[Dataset records]
※

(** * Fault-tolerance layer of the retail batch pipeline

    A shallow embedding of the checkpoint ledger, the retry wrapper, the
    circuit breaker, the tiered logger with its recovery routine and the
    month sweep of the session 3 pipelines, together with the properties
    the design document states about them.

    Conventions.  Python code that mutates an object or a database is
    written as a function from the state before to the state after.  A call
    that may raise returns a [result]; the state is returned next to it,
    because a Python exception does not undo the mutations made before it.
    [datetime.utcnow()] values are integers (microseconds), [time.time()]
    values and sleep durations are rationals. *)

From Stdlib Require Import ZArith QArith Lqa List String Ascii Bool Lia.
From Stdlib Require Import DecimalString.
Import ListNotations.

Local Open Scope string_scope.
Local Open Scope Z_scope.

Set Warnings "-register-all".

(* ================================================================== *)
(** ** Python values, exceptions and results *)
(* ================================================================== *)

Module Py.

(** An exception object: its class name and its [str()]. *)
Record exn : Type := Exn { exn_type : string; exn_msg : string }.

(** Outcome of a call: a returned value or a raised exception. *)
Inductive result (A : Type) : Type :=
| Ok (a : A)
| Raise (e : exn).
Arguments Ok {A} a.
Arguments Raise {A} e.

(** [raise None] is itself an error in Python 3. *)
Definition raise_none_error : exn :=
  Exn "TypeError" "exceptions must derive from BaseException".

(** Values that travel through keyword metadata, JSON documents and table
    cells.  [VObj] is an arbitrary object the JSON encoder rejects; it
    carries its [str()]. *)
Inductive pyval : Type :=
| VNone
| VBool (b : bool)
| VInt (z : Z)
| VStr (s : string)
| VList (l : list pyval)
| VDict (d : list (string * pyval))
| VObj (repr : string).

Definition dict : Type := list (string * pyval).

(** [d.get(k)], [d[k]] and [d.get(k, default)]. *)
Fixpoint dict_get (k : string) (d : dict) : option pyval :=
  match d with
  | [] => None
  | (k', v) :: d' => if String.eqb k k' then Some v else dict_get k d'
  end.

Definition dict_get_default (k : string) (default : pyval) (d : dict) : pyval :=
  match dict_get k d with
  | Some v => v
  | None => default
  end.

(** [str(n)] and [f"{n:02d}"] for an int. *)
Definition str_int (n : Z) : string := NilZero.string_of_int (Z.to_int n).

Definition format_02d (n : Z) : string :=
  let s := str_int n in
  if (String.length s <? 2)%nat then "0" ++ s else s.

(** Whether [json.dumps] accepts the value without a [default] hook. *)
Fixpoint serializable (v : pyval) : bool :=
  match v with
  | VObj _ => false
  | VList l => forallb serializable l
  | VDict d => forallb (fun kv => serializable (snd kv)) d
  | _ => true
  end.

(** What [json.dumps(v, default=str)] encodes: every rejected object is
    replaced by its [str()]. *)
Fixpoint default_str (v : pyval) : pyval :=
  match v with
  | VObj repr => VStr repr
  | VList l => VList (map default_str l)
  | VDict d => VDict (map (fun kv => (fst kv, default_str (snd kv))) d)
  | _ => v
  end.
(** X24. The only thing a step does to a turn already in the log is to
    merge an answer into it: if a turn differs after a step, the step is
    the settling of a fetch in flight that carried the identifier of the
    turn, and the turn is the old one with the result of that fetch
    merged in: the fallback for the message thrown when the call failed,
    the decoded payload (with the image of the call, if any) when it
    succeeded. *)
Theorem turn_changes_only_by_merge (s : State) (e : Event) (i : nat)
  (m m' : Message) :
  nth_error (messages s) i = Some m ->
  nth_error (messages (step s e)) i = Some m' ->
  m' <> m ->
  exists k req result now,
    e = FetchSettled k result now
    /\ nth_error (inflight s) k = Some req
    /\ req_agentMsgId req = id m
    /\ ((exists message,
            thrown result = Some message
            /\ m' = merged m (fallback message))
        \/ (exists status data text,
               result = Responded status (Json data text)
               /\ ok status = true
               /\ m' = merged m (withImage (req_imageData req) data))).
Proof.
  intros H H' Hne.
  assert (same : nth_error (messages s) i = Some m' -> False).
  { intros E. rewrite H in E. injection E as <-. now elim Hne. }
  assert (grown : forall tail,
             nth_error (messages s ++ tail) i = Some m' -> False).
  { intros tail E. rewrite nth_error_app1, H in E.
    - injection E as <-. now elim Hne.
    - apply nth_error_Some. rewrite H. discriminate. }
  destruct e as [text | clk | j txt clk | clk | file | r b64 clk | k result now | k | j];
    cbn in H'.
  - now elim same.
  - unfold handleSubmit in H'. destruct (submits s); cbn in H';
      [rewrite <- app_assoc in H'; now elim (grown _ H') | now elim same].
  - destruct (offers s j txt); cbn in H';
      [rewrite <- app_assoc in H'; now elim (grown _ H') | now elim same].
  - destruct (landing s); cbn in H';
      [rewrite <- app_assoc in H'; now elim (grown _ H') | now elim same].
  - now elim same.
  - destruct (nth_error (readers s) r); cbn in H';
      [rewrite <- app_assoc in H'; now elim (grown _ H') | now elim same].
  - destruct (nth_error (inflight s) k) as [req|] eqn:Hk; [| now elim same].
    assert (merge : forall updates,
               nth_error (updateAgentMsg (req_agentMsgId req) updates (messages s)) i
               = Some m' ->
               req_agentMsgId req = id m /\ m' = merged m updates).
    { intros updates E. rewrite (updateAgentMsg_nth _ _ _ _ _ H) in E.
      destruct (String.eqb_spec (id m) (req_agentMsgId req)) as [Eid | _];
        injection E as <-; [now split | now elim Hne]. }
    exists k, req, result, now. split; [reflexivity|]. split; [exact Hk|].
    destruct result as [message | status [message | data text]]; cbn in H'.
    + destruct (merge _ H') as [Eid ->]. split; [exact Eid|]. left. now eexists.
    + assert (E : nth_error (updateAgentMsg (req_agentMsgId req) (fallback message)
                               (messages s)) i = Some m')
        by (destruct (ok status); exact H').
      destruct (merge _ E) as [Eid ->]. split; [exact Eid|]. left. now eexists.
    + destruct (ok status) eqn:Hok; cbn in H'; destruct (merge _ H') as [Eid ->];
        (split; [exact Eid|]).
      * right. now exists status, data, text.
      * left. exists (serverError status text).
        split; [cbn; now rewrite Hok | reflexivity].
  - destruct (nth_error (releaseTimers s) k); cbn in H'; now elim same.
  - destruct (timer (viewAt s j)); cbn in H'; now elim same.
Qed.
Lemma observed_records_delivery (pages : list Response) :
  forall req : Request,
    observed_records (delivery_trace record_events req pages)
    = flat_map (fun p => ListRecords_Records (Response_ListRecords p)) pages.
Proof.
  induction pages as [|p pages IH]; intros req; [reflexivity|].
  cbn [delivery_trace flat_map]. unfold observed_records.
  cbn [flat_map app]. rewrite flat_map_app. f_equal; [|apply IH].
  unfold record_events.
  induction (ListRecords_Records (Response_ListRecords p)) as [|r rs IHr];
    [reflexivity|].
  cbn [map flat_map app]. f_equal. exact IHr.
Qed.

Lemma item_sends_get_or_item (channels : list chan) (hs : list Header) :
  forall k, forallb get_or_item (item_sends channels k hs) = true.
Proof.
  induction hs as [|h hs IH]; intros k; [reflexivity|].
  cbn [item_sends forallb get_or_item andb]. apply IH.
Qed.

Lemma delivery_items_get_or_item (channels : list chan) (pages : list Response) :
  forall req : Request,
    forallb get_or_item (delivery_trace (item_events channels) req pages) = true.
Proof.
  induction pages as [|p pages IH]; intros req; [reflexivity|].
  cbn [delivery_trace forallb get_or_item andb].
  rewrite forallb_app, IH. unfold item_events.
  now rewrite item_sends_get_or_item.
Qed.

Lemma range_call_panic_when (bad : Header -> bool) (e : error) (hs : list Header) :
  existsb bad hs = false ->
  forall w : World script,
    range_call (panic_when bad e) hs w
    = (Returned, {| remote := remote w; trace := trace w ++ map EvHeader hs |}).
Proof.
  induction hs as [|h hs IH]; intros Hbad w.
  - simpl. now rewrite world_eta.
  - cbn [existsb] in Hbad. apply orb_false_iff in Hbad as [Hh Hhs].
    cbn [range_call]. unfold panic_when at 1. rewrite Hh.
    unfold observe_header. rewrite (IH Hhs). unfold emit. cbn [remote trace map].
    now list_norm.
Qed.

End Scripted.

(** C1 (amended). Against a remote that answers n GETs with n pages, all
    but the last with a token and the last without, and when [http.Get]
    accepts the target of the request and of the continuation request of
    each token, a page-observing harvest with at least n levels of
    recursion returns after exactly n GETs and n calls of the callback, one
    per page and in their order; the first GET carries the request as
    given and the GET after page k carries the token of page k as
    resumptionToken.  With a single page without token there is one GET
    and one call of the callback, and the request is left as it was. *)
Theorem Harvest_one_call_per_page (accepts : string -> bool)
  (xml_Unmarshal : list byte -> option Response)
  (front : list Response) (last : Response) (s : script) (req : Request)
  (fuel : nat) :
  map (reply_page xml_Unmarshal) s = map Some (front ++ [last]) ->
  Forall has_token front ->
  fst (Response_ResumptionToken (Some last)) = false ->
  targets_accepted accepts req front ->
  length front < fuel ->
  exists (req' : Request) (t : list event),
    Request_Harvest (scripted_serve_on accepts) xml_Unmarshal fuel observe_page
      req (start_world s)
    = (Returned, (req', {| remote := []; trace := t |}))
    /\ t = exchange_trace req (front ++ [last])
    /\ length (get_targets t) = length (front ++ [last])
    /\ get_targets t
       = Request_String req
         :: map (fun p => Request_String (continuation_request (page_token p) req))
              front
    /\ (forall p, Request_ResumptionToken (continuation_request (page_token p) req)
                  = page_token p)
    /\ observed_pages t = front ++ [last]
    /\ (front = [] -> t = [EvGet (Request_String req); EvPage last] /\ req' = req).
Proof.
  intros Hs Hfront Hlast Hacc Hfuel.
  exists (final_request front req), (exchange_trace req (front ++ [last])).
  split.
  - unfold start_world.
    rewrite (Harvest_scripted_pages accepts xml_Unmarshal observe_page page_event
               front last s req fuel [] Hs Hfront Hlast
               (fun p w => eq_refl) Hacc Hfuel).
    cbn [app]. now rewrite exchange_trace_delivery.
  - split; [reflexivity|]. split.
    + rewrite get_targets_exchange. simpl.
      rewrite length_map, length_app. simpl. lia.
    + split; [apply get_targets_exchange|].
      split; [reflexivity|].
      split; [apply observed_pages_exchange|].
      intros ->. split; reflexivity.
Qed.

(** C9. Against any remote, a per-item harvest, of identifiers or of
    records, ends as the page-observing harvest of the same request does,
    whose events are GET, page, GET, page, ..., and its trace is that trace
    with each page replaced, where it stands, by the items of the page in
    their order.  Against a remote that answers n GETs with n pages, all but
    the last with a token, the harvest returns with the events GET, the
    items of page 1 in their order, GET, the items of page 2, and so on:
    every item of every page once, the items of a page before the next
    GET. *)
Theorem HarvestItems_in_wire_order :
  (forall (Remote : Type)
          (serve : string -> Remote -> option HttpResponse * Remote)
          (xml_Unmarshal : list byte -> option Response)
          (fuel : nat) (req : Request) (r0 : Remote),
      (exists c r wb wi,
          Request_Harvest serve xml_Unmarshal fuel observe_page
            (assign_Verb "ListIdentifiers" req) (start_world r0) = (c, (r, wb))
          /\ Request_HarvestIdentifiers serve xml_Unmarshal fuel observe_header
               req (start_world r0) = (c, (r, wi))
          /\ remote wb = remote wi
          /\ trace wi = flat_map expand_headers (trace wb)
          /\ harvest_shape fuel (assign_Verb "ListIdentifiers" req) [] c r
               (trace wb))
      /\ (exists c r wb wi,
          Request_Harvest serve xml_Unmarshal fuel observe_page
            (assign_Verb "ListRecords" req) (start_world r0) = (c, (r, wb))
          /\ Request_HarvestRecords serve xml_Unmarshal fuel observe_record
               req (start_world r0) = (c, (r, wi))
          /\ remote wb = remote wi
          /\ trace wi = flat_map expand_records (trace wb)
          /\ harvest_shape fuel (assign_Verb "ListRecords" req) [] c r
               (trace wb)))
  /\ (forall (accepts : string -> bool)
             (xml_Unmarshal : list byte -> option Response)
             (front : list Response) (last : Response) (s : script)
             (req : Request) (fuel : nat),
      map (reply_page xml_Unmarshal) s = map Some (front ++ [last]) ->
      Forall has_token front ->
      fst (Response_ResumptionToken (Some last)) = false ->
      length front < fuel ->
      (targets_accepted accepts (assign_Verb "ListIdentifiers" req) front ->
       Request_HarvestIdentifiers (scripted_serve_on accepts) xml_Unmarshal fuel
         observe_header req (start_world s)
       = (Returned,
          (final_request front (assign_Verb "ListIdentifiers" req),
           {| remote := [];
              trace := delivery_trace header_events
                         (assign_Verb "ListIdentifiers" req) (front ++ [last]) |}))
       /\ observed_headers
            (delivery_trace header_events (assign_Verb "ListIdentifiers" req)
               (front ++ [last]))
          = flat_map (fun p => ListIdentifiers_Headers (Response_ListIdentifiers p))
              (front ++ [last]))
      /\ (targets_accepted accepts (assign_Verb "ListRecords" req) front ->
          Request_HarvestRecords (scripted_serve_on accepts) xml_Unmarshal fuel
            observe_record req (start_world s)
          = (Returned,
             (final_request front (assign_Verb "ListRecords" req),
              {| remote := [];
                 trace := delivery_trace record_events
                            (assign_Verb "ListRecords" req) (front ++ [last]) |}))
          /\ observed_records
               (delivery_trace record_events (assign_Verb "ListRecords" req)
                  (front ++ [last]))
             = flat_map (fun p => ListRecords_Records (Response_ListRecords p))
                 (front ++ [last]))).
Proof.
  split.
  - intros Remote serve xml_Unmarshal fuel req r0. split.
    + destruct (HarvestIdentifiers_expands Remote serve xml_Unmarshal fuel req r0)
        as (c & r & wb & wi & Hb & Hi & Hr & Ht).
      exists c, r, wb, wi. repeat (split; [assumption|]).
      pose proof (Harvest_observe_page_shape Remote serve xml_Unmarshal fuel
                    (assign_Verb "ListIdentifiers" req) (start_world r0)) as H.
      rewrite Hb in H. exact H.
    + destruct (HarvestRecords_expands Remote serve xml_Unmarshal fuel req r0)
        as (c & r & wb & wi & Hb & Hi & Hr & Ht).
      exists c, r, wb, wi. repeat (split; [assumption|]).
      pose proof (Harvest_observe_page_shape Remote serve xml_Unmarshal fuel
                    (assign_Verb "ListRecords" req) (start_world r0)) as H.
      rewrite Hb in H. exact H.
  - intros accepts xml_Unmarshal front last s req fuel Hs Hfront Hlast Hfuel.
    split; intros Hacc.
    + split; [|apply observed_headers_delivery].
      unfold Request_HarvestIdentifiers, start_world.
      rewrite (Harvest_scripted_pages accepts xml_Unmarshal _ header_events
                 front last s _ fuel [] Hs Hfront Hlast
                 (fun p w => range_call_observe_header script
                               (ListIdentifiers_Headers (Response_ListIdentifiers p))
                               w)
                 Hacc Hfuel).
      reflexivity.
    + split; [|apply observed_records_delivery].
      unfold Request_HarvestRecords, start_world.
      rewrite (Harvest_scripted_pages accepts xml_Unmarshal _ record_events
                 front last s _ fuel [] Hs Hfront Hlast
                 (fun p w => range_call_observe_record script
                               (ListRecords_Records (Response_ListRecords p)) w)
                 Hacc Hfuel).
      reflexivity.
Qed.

※

- **WHAT TO WORK ON**
From the data above, pick out each line containing "Python" and copy it.

- **EXERCISE OUTPUT**
    Conventions.  Python code that mutates an object or a database is
    because a Python exception does not undo the mutations made before it.
(** ** Python values, exceptions and results *)
(** [raise None] is itself an error in Python 3. *)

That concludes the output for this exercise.